Return verbatim every line from the first line of the data below to the line that contains "data self = Map m -> m !! key = None", inclusive, and no further.

Source records:
———

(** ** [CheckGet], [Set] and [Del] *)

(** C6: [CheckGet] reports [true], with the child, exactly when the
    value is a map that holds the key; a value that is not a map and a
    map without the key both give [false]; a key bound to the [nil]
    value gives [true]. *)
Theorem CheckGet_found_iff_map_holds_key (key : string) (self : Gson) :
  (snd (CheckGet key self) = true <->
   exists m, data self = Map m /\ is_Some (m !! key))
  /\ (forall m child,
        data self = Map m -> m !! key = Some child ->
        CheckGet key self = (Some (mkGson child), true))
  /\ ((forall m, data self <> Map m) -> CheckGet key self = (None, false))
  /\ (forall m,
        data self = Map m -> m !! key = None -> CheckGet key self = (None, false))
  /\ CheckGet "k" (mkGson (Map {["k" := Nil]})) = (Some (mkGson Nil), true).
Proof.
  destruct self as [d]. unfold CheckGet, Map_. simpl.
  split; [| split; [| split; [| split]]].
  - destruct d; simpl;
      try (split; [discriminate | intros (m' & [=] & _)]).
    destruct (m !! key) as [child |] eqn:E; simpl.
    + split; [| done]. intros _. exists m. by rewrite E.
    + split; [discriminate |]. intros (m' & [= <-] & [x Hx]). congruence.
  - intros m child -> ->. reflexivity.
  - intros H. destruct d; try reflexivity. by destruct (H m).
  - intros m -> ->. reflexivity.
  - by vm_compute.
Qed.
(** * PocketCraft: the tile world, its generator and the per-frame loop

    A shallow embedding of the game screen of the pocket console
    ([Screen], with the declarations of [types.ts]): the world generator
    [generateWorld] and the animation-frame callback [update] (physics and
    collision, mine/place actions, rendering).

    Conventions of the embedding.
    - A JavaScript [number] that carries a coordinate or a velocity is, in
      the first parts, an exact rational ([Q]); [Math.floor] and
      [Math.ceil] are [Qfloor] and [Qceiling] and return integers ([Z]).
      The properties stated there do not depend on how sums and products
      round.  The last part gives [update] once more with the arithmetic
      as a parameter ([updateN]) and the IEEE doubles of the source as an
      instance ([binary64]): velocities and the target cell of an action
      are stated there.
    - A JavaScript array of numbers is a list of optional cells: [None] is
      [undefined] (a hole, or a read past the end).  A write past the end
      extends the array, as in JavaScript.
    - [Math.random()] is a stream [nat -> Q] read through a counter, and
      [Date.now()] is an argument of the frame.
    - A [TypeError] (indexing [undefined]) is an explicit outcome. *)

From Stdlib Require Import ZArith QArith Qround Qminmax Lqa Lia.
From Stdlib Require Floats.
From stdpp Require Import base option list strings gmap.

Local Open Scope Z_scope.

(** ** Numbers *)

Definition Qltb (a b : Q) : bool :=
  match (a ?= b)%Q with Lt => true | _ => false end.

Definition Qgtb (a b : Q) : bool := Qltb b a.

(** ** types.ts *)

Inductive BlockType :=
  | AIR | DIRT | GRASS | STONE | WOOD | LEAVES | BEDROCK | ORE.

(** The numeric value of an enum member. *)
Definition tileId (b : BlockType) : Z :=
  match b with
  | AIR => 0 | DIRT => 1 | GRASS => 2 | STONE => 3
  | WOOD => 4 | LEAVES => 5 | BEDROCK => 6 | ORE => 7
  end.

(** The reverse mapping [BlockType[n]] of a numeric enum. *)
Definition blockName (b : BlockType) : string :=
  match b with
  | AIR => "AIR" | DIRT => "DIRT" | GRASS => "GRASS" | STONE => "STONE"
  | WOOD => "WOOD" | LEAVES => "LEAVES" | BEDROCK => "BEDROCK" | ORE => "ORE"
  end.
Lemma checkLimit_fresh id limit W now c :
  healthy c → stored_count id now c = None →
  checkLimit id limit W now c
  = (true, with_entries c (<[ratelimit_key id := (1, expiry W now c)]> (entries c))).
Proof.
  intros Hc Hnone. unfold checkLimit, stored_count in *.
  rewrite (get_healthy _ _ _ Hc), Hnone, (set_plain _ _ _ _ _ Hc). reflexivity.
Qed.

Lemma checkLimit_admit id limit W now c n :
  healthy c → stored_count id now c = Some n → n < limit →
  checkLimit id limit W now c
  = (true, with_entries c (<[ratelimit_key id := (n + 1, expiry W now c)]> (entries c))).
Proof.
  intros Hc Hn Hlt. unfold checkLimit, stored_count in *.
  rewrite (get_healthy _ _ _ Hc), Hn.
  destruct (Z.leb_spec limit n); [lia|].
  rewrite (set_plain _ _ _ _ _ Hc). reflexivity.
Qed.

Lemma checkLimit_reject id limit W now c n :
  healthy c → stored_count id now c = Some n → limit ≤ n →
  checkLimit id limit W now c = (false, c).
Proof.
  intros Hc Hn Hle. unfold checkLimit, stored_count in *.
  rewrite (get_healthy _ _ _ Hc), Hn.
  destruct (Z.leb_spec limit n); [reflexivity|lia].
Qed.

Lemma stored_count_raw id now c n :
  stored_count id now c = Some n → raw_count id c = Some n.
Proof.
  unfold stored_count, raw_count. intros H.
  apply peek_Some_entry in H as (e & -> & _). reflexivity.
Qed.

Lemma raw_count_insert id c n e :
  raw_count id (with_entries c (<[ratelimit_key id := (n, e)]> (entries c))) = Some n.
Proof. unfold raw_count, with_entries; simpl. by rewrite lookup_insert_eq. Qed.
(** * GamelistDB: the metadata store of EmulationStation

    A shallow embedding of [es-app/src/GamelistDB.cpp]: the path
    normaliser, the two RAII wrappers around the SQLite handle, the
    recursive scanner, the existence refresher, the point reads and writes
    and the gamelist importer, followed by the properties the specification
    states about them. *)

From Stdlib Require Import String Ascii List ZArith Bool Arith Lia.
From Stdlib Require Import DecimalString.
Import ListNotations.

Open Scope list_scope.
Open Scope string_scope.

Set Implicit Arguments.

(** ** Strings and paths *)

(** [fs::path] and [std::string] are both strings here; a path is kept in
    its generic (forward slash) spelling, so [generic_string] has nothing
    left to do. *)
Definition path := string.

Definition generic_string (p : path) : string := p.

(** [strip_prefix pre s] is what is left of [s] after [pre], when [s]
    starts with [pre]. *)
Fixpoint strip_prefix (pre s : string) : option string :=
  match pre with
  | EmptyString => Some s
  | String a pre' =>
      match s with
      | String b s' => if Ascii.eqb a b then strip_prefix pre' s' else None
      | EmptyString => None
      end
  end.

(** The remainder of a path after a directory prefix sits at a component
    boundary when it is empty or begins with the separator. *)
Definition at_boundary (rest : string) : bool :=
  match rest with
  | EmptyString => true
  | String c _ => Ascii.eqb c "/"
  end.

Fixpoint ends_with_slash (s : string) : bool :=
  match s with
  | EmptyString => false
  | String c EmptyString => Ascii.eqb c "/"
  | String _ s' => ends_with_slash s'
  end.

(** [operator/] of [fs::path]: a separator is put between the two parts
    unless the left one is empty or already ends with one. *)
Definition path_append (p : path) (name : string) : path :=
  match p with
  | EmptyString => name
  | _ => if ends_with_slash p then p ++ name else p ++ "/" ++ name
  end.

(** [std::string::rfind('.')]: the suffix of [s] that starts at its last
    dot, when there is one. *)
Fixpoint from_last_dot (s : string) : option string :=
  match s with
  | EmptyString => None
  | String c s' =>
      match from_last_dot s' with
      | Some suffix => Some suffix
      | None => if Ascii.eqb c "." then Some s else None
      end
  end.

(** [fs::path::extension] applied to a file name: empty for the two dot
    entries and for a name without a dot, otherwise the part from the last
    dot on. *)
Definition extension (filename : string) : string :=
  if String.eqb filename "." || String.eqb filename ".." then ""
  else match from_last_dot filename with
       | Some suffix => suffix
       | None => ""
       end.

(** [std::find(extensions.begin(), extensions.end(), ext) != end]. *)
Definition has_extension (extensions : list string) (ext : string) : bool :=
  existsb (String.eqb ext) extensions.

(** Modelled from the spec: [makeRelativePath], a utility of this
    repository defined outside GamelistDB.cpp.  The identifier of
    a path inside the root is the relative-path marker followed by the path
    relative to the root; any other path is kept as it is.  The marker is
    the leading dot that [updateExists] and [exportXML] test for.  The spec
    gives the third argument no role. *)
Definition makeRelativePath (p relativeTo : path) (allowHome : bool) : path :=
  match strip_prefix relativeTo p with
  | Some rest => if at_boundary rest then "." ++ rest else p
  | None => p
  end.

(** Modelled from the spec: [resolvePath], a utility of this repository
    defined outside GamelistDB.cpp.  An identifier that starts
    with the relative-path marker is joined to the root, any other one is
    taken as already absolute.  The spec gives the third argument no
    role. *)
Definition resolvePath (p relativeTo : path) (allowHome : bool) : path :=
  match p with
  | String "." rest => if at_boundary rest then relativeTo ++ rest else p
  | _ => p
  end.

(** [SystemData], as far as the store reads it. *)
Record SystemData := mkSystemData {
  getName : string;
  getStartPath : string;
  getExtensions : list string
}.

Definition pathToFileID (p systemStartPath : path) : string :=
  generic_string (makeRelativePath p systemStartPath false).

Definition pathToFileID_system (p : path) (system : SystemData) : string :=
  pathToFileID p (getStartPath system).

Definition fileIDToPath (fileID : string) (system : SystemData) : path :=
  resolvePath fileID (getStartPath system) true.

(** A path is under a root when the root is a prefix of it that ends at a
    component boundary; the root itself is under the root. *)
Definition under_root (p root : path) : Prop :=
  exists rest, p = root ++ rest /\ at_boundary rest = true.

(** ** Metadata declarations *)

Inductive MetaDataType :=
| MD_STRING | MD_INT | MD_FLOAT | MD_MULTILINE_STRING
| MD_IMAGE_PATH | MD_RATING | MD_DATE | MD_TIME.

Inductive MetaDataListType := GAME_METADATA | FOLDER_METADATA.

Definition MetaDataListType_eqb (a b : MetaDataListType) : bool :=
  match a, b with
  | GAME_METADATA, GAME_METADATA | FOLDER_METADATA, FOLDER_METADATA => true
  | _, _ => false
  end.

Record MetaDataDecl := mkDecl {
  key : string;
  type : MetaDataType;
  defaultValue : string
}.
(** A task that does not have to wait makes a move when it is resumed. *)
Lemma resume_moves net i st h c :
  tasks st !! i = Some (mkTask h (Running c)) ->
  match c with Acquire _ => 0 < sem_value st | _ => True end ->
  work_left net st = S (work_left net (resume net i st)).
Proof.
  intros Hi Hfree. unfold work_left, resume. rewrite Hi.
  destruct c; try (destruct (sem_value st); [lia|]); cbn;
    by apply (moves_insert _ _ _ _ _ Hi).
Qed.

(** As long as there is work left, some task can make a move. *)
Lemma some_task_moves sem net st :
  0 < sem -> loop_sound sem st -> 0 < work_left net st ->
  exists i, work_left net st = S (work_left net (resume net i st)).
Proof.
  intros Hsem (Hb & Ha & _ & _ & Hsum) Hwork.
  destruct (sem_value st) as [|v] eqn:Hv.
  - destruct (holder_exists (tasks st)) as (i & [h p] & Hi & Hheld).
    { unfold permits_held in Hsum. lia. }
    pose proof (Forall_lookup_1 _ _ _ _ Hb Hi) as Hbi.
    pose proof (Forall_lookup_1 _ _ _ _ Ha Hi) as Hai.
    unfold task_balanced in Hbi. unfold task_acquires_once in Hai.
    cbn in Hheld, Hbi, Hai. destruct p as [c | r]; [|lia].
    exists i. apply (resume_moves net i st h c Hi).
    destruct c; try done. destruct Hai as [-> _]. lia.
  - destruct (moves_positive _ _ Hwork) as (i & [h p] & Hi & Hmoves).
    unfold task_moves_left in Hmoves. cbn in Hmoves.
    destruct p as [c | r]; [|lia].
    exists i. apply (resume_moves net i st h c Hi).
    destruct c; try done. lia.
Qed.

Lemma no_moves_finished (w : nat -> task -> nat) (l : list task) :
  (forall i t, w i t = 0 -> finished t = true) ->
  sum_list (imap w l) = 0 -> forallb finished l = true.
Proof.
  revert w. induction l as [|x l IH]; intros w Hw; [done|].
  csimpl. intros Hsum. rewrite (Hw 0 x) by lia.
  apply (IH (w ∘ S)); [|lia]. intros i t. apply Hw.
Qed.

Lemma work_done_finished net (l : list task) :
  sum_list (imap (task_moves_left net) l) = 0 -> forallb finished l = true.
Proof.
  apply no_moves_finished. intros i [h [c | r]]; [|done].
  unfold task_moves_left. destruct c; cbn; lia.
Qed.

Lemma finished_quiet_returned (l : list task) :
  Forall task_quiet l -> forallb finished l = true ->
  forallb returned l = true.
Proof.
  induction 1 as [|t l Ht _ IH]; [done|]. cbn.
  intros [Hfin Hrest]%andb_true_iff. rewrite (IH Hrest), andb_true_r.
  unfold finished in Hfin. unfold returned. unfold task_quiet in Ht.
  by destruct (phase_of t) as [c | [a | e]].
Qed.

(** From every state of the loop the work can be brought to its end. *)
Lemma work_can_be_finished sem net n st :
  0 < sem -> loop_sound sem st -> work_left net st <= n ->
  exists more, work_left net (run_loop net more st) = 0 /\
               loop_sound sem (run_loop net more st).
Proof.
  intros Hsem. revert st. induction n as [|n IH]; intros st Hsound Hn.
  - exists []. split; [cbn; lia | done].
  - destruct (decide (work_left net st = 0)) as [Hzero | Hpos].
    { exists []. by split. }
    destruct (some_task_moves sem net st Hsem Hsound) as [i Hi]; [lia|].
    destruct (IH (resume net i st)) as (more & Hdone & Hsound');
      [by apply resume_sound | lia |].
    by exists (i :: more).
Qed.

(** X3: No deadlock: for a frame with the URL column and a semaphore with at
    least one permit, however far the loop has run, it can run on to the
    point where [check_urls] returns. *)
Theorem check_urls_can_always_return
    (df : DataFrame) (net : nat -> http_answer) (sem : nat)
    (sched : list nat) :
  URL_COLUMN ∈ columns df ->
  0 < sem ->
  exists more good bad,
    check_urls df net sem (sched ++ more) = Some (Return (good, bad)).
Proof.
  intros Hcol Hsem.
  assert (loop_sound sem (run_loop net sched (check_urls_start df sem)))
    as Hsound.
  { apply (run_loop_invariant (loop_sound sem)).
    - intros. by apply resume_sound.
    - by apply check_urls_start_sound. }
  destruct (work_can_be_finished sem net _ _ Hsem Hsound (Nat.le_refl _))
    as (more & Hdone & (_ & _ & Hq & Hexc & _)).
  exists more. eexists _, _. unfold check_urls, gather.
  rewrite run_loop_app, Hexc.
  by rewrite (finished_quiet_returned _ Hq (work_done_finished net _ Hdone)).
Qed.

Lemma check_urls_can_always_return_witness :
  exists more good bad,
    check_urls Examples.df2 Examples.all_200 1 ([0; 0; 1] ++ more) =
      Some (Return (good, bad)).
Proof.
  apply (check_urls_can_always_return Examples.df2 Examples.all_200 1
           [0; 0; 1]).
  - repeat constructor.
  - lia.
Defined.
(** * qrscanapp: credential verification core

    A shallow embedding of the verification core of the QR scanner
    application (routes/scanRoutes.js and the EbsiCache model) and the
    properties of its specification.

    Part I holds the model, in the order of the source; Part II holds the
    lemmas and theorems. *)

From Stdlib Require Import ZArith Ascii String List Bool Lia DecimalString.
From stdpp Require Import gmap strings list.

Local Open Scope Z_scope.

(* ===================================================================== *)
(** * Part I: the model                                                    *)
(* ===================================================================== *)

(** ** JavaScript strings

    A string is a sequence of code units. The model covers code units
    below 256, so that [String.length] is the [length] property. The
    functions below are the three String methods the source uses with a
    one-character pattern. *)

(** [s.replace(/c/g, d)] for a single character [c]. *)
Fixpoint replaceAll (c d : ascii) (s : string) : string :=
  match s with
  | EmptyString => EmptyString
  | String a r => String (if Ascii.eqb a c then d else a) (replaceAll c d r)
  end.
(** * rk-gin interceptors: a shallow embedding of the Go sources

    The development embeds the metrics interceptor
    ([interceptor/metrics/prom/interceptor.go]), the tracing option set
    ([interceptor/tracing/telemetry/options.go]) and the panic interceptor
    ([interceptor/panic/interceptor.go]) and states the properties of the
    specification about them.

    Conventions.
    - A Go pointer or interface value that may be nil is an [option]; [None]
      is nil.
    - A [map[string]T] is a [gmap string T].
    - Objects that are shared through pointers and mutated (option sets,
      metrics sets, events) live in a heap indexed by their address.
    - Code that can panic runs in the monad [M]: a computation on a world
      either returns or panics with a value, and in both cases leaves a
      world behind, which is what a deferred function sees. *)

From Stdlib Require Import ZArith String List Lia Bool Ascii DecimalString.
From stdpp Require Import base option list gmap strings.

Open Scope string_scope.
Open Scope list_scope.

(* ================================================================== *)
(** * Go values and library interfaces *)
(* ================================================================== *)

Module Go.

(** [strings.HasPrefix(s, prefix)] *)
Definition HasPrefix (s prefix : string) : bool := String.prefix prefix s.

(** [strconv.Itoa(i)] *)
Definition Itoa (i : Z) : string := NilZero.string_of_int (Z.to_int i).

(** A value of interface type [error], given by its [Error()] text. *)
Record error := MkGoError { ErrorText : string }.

———

**WORKED SOLUTION**
(** ** [CheckGet], [Set] and [Del] *)

(** C6: [CheckGet] reports [true], with the child, exactly when the
    value is a map that holds the key; a value that is not a map and a
    map without the key both give [false]; a key bound to the [nil]
    value gives [true]. *)
Theorem CheckGet_found_iff_map_holds_key (key : string) (self : Gson) :
  (snd (CheckGet key self) = true <->
   exists m, data self = Map m /\ is_Some (m !! key))
  /\ (forall m child,
        data self = Map m -> m !! key = Some child ->
        CheckGet key self = (Some (mkGson child), true))
  /\ ((forall m, data self <> Map m) -> CheckGet key self = (None, false))
  /\ (forall m,
        data self = Map m -> m !! key = None -> CheckGet key self = (None, false))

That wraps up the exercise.